ANyway, less rambling, I'll get some work done...
OMG I can really ramble when I feel like it, sorry!
Just wanted to say welcome badkitty!
This is a very supportive board as well as being really informative.
Be kind to yourself as it's early days and it sounds like you are very traumatised by your ds's birth. Would counselling help to come to terms with everything?
Keep posting, sending a hug.
Hi Badkitty .
Welcome to the SN board.
Congratulations on your little boy. Hope that you can start to negotiate the system to getting him (and you) the help he needs.
I have only read your OP, badkitty, but I could feel the love you have for your child coming out of the screen. With you as a mum your DS will do just fine.
Thank you all lovely ladies. Have been trying to do his physio for the first time today - he is not a fan of the stretches and it is so difficult to stop him arching his back all the time so we have had some screaming - hopefully he will get more used to it and at least it is easier to start when he is this little rather than in say a years time when he will be much stronger. Fortunately he loves tummy time and rolling over (we are having to try to teach him the proper way of doing it rather than arching and flinging himself over which he does at the moment) so that is at least one part of the regime which we get on ok with. Not sure what I am going to do when I go out with him - normally have to carry him in a bushbaby carrier as he won't stand being in the pram or car seat for any length of time, but I expect the carrier is probably not v good for him so will have to talk to the physio. So many more factors to consider now.
I am quite shocked at how many people seem to have had a similar experience to me with the birth hypoxia. I was obviously quite naive but I had no idea really that this could happen or that it could lead to CP - no-one ever really tells you about what can go wrong, I did NCT and read all the books and everything. I had another look at the homebirth leaflet which I got from the local NHS and it simply said something like "In the very rare event that the baby is not breathing when it is born, the midwives carry resus equipment. If this does not work the baby will be transferred to hospital" - doesn't really explain the consequences. Of course no-one wants to terrify pregnant women though!
My SIL is due to give birth any day now - going to be v difficult to cope with that I think, glad to know I am not alone or unnatural in my feelings re other people's babies though.
Must go and rescue DH from DS who appears to be in a screaming rage again...
I have wondered whether counselling would help re the birth and coming to terms with everything, I am not sure. I am meeting our local regional person from Scope on Wednesday, I don't know if they offer any sort of counselling service maybe will ask about it.
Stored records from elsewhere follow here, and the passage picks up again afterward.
Lemma flushIndexes_ok mem level names : forall newTables db, 0 < nextTableId (manifest_ db) ->
  nextTableId (manifest_ db) + zlen names < 2 ^ 64 - 1 ->
  let '(result, db') := flushIndexes mem level names newTables db in
  prepared db db' /\ get_blobs db' = get_blobs db /\ nextTableId (manifest_ db') <= nextTableId (manifest_ db) + zlen names /\
  forall all, result = Ok all -> exists added, all = newTables ++ added /\ Forall (fun it => tm_kind it.1 = TableKindIndex) added /\
    new_tables (nextTableId (manifest_ db)) (nextTableId (manifest_ db')) level added.
Proof using All.
  induction names as [|name names IH]; intros newTables db Hids Hl; cbn [flushIndexes].
  - split; [reflexivity|]. split; [done|]. split; [change (zlen (@nil (list byte))) with 0; lia|]. intros all [= ->]. exists [].
    rewrite app_nil_r. split; [done|]. split; [constructor|]. split; [constructor|apply NoDup_nil_2].
  - assert (zlen (name :: names) = 1 + zlen names) as El by (change (name :: names) with ([name] ++ names); by rewrite zlen_app). rewrite El in *.
    assert (forall bucket, let '(result, db') := (match flushIndex mem level name bucket db with
       | (Ok it, db) => flushIndexes mem level names (newTables ++ [it]) db
       | (Err e, db) => (Err e, db)
       | (NoFuel, db) => (NoFuel, db) end) in
      prepared db db' /\ get_blobs db' = get_blobs db /\ nextTableId (manifest_ db') <= nextTableId (manifest_ db) + (1 + zlen names) /\
      forall all, result = Ok all -> exists added, all = newTables ++ added /\ Forall (fun it => tm_kind it.1 = TableKindIndex) added /\
        new_tables (nextTableId (manifest_ db)) (nextTableId (manifest_ db')) level added) as Hone.
    { intros bucket. pose proof (flushIndex_ok mem level name bucket db ltac:(lia)) as Hi.
      destruct (flushIndex mem level name bucket db) as [[it|e|] db1]; destruct Hi as (I1 & I2 & I3 & I4).
      - specialize (IH (newTables ++ [it]) db1 ltac:(lia) ltac:(lia)). destruct (flushIndexes mem level names _ db1) as [result db'].
        destruct IH as (J1 & J2 & J3 & J4). split; [by etransitivity|]. split; [congruence|]. split; [lia|]. intros all Ha.
        destruct (J4 all Ha) as (added & -> & K1 & K2). exists (it :: added). split; [by rewrite <- app_assoc|].
        destruct (I4 it eq_refl) as [K3 K4]. split; [by constructor|]. apply (new_tables_app _ (nextTableId (manifest_ db1)) _ _ [it]); [|done|done].
        pose proof (pp_ids _ _ I1). pose proof (pp_ids _ _ J1). lia.
      - split; [done|]. split; [done|]. split; [lia|done].
      - split; [done|]. split; [done|]. split; [lia|done]. }
    assert (let '(result, db') := flushIndexes mem level names newTables db in
      prepared db db' /\ get_blobs db' = get_blobs db /\ nextTableId (manifest_ db') <= nextTableId (manifest_ db) + (1 + zlen names) /\
      forall all, result = Ok all -> exists added, all = newTables ++ added /\ Forall (fun it => tm_kind it.1 = TableKindIndex) added /\
        new_tables (nextTableId (manifest_ db)) (nextTableId (manifest_ db')) level added) as Hskip.
    { specialize (IH newTables db ltac:(lia) ltac:(lia)). destruct (flushIndexes mem level names newTables db) as [result db'].
      destruct IH as (J1 & J2 & J3 & J4). split; [done|]. split; [done|]. split; [lia|done]. }
    destruct (ByteMap.find name (secondary mem)) as [[|e bucket]|]; [exact Hskip|apply Hone|exact Hskip].
Qed.

(** What the unlocked part of a flush leaves. *)
Lemma prepareFlush_ok mem db : flushable mem -> fresh_blobs db -> 0 < nextTableId (manifest_ db) < 2 ^ 62 ->
  let '(result, db') := prepareFlush mem 0 db in
  prepared db db' /\ nextTableId (manifest_ db') < 2 ^ 63 /\
  forall all, result = Ok all -> new_tables (nextTableId (manifest_ db)) (nextTableId (manifest_ db')) 0 all /\
    exists indexes, Forall (fun it => tm_kind it.1 = TableKindIndex) indexes /\
      (mt_primary mem = [] /\ all = indexes \/
       exists meta h, all = (meta, h) :: indexes /\ tm_kind meta = TableKindPrimary /\ table_of mem db' h).
Proof using All.
  intros Hf Hfresh Hids. unfold prepareFlush.
  assert (zlen (sortKeys (ByteMap.keys (secondary mem))) < 2 ^ 31) as Hn.
  { unfold sortKeys. rewrite (Permutation_length (merge_sort_Permutation key_le (ByteMap.keys (secondary mem)))), zlen_keys. apply Hf. }
  set (names := sortKeys (ByteMap.keys (secondary mem))) in *. destruct (mt_primary mem) as [|e primary] eqn:Ep; cbn [ByteMap.isEmpty].
  - pose proof (flushIndexes_ok mem 0 names [] db ltac:(lia) ltac:(lia)) as Hi. destruct (flushIndexes mem 0 names [] db) as [result db'].
    destruct Hi as (I1 & I2 & I3 & I4). split; [done|]. split; [lia|]. intros all Ha. destruct (I4 all Ha) as (added & -> & K1 & K2).
    split; [done|]. exists added. split; [done|by left].
  - pose proof (flushPrimary_ok mem 0 db Hf ltac:(by rewrite Ep) Hfresh ltac:(lia)) as Hp. destruct (flushPrimary mem 0 db) as [result1 db1].
    destruct Hp as (P1 & P2 & meta & h & -> & P3 & P4 & P5). pose proof (pp_ids _ _ P1) as Hid1.
    pose proof (flushIndexes_ok mem 0 names [(meta, h)] db1 ltac:(lia) ltac:(lia)) as Hi. destruct (flushIndexes mem 0 names _ db1) as [result db'].
    destruct Hi as (I1 & I2 & I3 & I4). pose proof (pp_ids _ _ I1). split; [by etransitivity|]. split; [lia|]. intros all Ha.
    destruct (I4 all Ha) as (added & -> & K1 & K2). split.
    + apply (new_tables_app _ (nextTableId (manifest_ db1))); [lia| |done]. split; [by constructor|apply NoDup_singleton].
    + exists added. split; [done|]. right. exists meta, h. split; [done|]. split; [done|]. destruct P5 as [P5 P6].
      split; rewrite I2; done.
Qed.

End Flush.

End DbFlush.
I am in SW London - I know what you mean, it could just be infuriating. Did you find it helpful?
Badkitty, agree with Riven, I did find it helpful - my counsellor was fab - if you are interested go the British Association of Counsellors and Psychotherapists - www.bacp.co.uk and there will be a list of counsellors for the area that you live in. Wish you luck!
BadKitty I had a couple of sessions at home with the Counsellor from the NNU dd1 was on, when she went home. It was very useful. I was overwhelmed with feelings of guilt.